What you are asked to do –
Copy the lines exactly as they appear, starting with the first line of the records and ending with the line that contains "Definition is_cont (a".

================================

(* ===== verification/Text.v ===== *)
(** * Text: the parts of Rust's [str], [String] and [u8] the code uses

    A [str] is a [string] of the bytes of its UTF-8 text, so [slen] is
    [str::len]; a [Vec<u8>] is a list of [ascii], one per byte.  The
    functions are those of the Rust standard library, on every input. *)

From S2P Require Import Prelude.

(** ** Bytes *)
Abbreviation u8 := ascii (only parsing).
Definition byte_val (a : u8) : Z := Z.of_N (N_of_ascii a).
Definition byte_of (z : Z) : u8 := ascii_of_N (Z.to_N (z mod 256)).

Definition bytes_of_str (s : string) : list u8 := String.list_ascii_of_string s.
Definition str_of_bytes (l : list u8) : string := String.string_of_list_ascii l.

Definition byte_in (lo hi : Z) (a : u8) : bool :=
  (lo <=? byte_val a) && (byte_val a <=? hi).

(** ** [String::from_utf8] and [String::from_utf8_lossy]

    The cases of the decoder: an ASCII byte, a two-byte, a three-byte and a
    four-byte scalar.  An ill-formed sequence is cut at its maximal subpart,
    which becomes one U+FFFD. *)
Definition is_cont (a : u8) : bool := byte_in 128 191 a.

(** Second byte of a three-byte scalar that starts with [a]. *)
Definition second3 (a b : u8) : bool :=
  (byte_in 224 224 a && byte_in 160 191 b) || (byte_in 225 236 a && byte_in 128 191 b)
  || (byte_in 237 237 a && byte_in 128 159 b) || (byte_in 238 239 a && byte_in 128 191 b).

(** Second byte of a four-byte scalar that starts with [a]. *)
Definition second4 (a b : u8) : bool :=
  (byte_in 240 240 a && byte_in 144 191 b) || (byte_in 241 243 a && byte_in 128 191 b)
  || (byte_in 244 244 a && byte_in 128 143 b).

Definition fffd : list u8 := [byte_of 239; byte_of 191; byte_of 189].

Fixpoint utf8_lossy (l : list u8) : list u8 :=
  match l with
  | [] => []
  | a :: t =>
      if byte_in 0 127 a then a :: utf8_lossy t
      else if byte_in 194 223 a then
        match t with
        | b :: t' => if is_cont b then a :: b :: utf8_lossy t' else fffd ++ utf8_lossy t
        | [] => fffd
        end
      else if byte_in 224 239 a then
        match t with
        | b :: t' =>
            if second3 a b then
              match t' with
              | c :: t'' =>
                  if is_cont c then a :: b :: c :: utf8_lossy t''
                  else fffd ++ utf8_lossy t'
              | [] => fffd
              end
            else fffd ++ utf8_lossy t
        | [] => fffd
        end
      else if byte_in 240 244 a then
        match t with
        | b :: t' =>
            if second4 a b then
              match t' with
              | c :: t'' =>
                  if is_cont c then
                    match t'' with
                    | d :: t''' =>
                        if is_cont d then a :: b :: c :: d :: utf8_lossy t'''
                        else fffd ++ utf8_lossy t''
                    | [] => fffd
                    end
                  else fffd ++ utf8_lossy t'
              | [] => fffd
              end
            else fffd ++ utf8_lossy t
        | [] => fffd
        end
      else fffd ++ utf8_lossy t
  end.

Fixpoint utf8_valid (l : list u8) : bool :=
  match l with
  | [] => true
  | a :: t =>
      if byte_in 0 127 a then utf8_valid t
      else if byte_in 194 223 a then
        match t with b :: t' => is_cont b && utf8_valid t' | [] => false end
      else if byte_in 224 239 a then
        match t with
        | b :: c :: t' => second3 a b && is_cont c && utf8_valid t'
        | _ => false
        end
      else if byte_in 240 244 a then
        match t with
        | b :: c :: d :: t' => second4 a b && is_cont c && is_cont d && utf8_valid t'
        | _ => false
        end
      else false
  end.

Definition from_utf8_lossy (l : list u8) : string := str_of_bytes (utf8_lossy l).

(** [String::from_utf8]; [None] is its error. *)
Definition from_utf8 (l : list u8) : option string :=
  if utf8_valid l then Some (str_of_bytes l) else None.

(** ** Searching and splitting *)
Fixpoint strip_prefix (p s : string) : option string :=
  match p, s with
  | EmptyString, _ => Some s
  | String a p', String b s' => if Ascii.eqb a b then strip_prefix p' s' else None
  | String _ _, EmptyString => None
  end.

Definition starts_with (p s : string) : bool := is_some (strip_prefix p s).

Fixpoint str_rev_app (s acc : string) : string :=
  match s with EmptyString => acc | String a t => str_rev_app t (String a acc) end.
Definition str_rev (s : string) : string := str_rev_app s "".

Definition ends_with (p s : string) : bool := starts_with (str_rev p) (str_rev s).

Fixpoint str_contains (p s : string) : bool :=
  starts_with p s || match s with EmptyString => false | String _ t => str_contains p t end.

Fixpoint contains_char (c : ascii) (s : string) : bool :=
  match s with EmptyString => false | String a t => Ascii.eqb a c || contains_char c t end.

(** [str::split_once] on an ASCII character. *)
Fixpoint split_once (c : ascii) (s : string) : option (string * string) :=
  match s with
  | EmptyString => None
  | String a t =>
      if Ascii.eqb a c then Some ("", t)
      else match split_once c t with
           | Some (x, y) => Some (String a x, y)
           | None => None
           end
  end.

(** [<[String]>::join] *)
Fixpoint str_join (sep : string) (l : list string) : string :=
  match l with
  | [] => ""
  | [x] => x
  | x :: t => x +:+ sep +:+ str_join sep t
  end.

(** [matches!(s, "a" | "b" | ...)] *)
Definition one_of (s : string) (l : list string) : bool := existsb (String.eqb s) l.

(** ** Case *)
Definition to_lower (a : ascii) : ascii :=
  if byte_in 65 90 a then byte_of (byte_val a + 32) else a.

Fixpoint to_ascii_lowercase (s : string) : string :=
  match s with EmptyString => "" | String a t => String (to_lower a) (to_ascii_lowercase t) end.

Definition eq_ignore_ascii_case (s t : string) : bool :=
  String.eqb (to_ascii_lowercase s) (to_ascii_lowercase t).

(** ** [str::trim]

    The [White_Space] characters, as the UTF-8 sequences they are. *)
Definition ws1 (a : ascii) : bool := byte_in 9 13 a || byte_in 32 32 a.
Definition ws2 (a b : ascii) : bool :=
  byte_in 194 194 a && (byte_in 133 133 b || byte_in 160 160 b).
Definition ws3 (a b c : ascii) : bool :=
  (byte_in 225 225 a && byte_in 154 154 b && byte_in 128 128 c)
  || (byte_in 226 226 a && byte_in 128 128 b
      && (byte_in 128 138 c || byte_in 168 169 c || byte_in 175 175 c))
  || (byte_in 226 226 a && byte_in 129 129 b && byte_in 159 159 c)
  || (byte_in 227 227 a && byte_in 128 128 b && byte_in 128 128 c).

Fixpoint trim_start (s : string) : string :=
  match s with
  | EmptyString => ""
  | String a t =>
      if ws1 a then trim_start t
      else match t with
           | EmptyString => s
           | String b u =>
               if ws2 a b then trim_start u
               else match u with
                    | EmptyString => s
                    | String c v => if ws3 a b c then trim_start v else s
                    end
           end
  end.

(** [trim_start] of a reversed text: the sequences are met backwards. *)
Fixpoint trim_rev (s : string) : string :=
  match s with
  | EmptyString => ""
  | String a t =>
      if ws1 a then trim_rev t
      else match t with
           | EmptyString => s
           | String b u =>
               if ws2 b a then trim_rev u
               else match u with
                    | EmptyString => s
                    | String c v => if ws3 c b a then trim_rev v else s
                    end
           end
  end.

Definition trim_end (s : string) : string := str_rev (trim_rev (str_rev s)).
Definition trim (s : string) : string := trim_end (trim_start s).

Fixpoint trim_start_char (c : ascii) (s : string) : string :=
  match s with
  | EmptyString => ""
  | String a t => if Ascii.eqb a c then trim_start_char c t else s
  end.
Definition trim_end_matches (c : ascii) (s : string) : string :=
  str_rev (trim_start_char c (str_rev s)).

(** ** ASCII classes *)
Definition is_ascii_alphabetic (a : ascii) : bool := byte_in 65 90 a || byte_in 97 122 a.
Definition is_ascii_digit (a : ascii) : bool := byte_in 48 57 a.
Definition is_ascii_alphanumeric (a : ascii) : bool := is_ascii_alphabetic a || is_ascii_digit a.

(** ** Control characters *)
Definition nl : ascii := byte_of 10.
Definition cr : ascii := byte_of 13.
Definition nl_str : string := String nl "".

Definition is_empty (s : string) : bool := match s with EmptyString => true | _ => false end.

(** ** Lemmas on bytes *)
Lemma byte_val_range a : 0 <= byte_val a < 256.
Proof. unfold byte_val. pose proof (N_ascii_bounded a). lia. Qed.

Lemma byte_of_val a : byte_of (byte_val a) = a.
Proof.
  unfold byte_of. rewrite Z.mod_small by apply byte_val_range.
  unfold byte_val. rewrite N2Z.id. apply ascii_N_embedding.
Qed.

Lemma byte_val_of z : byte_val (byte_of z) = z mod 256.
Proof.
  unfold byte_val, byte_of. pose proof (Z.mod_pos_bound z 256).
  rewrite N_ascii_embedding; lia.
Qed.

Lemma byte_val_inj a b : byte_val a = byte_val b -> a = b.
Proof. intros H. by rewrite <- (byte_of_val a), H, byte_of_val. Qed.

Lemma bytes_of_str_of_bytes l : bytes_of_str (str_of_bytes l) = l.
Proof. apply String.list_ascii_of_string_of_list_ascii. Qed.

Lemma str_of_bytes_of_str s : str_of_bytes (bytes_of_str s) = s.
Proof. apply String.string_of_list_ascii_of_string. Qed.

(** stdpp keeps [String.append] folded; these are its two equations. *)
Lemma str_app_nil s : "" +:+ s = s.
Proof. reflexivity. Qed.

Lemma str_app_cons a s t : String a s +:+ t = String a (s +:+ t).
Proof. reflexivity. Qed.

Lemma str_app_nil_r s : s +:+ "" = s.
Proof. induction s as [|a s IH]; [done|]. by rewrite str_app_cons, IH. Qed.

Lemma str_app_assoc s t u : (s +:+ t) +:+ u = s +:+ t +:+ u.
Proof. induction s as [|a s IH]; [done|]. by rewrite !str_app_cons, IH. Qed.

Lemma bytes_of_str_app s t : bytes_of_str (s +:+ t) = bytes_of_str s ++ bytes_of_str t.
Proof. induction s as [|a s IH]; [done|]. rewrite str_app_cons. cbn. by f_equal. Qed.

Lemma str_of_bytes_app l k : str_of_bytes (l ++ k) = str_of_bytes l +:+ str_of_bytes k.
Proof. induction l as [|a l IH]; cbn; [done|]. rewrite str_app_cons. by f_equal. Qed.

Lemma slen_bytes s : slen s = vlen (bytes_of_str s).
Proof. unfold slen, vlen, bytes_of_str. f_equal. induction s; cbn; by f_equal. Qed.

Lemma slen_app s t : slen (s +:+ t) = slen s + slen t.
Proof. by rewrite !slen_bytes, bytes_of_str_app, vlen_app. Qed.

Lemma slen_cons a s : slen (String a s) = 1 + slen s.
Proof. unfold slen. cbn [String.length]. lia. Qed.

Lemma slen_nil : slen "" = 0.
Proof. reflexivity. Qed.

#[export] Hint Rewrite bytes_of_str_of_bytes str_of_bytes_of_str bytes_of_str_app
  str_of_bytes_app byte_of_val byte_val_of : wire_text.
#[export] Hint Rewrite slen_app slen_cons slen_nil : wire_len.

(** Induction on the length of a list: the decoder skips one to four bytes. *)
Lemma list_length_ind {A} (P : list A -> Prop) :
  (forall l, (forall k, (length k < length l)%nat -> P k) -> P l) -> forall l, P l.
Proof.
  intros step l. remember (length l) as n eqn:Hn. revert l Hn.
  induction n as [n IH] using (well_founded_induction lt_wf).
  intros l ->. apply step. intros k Hk. by eapply IH.
Qed.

================================

Task response –
(* ===== verification/Text.v ===== *)
(** * Text: the parts of Rust's [str], [String] and [u8] the code uses

    A [str] is a [string] of the bytes of its UTF-8 text, so [slen] is
    [str::len]; a [Vec<u8>] is a list of [ascii], one per byte.  The
    functions are those of the Rust standard library, on every input. *)

From S2P Require Import Prelude.

(** ** Bytes *)
Abbreviation u8 := ascii (only parsing).
Definition byte_val (a : u8) : Z := Z.of_N (N_of_ascii a).
Definition byte_of (z : Z) : u8 := ascii_of_N (Z.to_N (z mod 256)).

Definition bytes_of_str (s : string) : list u8 := String.list_ascii_of_string s.
Definition str_of_bytes (l : list u8) : string := String.string_of_list_ascii l.

Definition byte_in (lo hi : Z) (a : u8) : bool :=
  (lo <=? byte_val a) && (byte_val a <=? hi).

(** ** [String::from_utf8] and [String::from_utf8_lossy]

    The cases of the decoder: an ASCII byte, a two-byte, a three-byte and a
    four-byte scalar.  An ill-formed sequence is cut at its maximal subpart,
    which becomes one U+FFFD. *)
Definition is_cont (a : u8) : bool := byte_in 128 191 a.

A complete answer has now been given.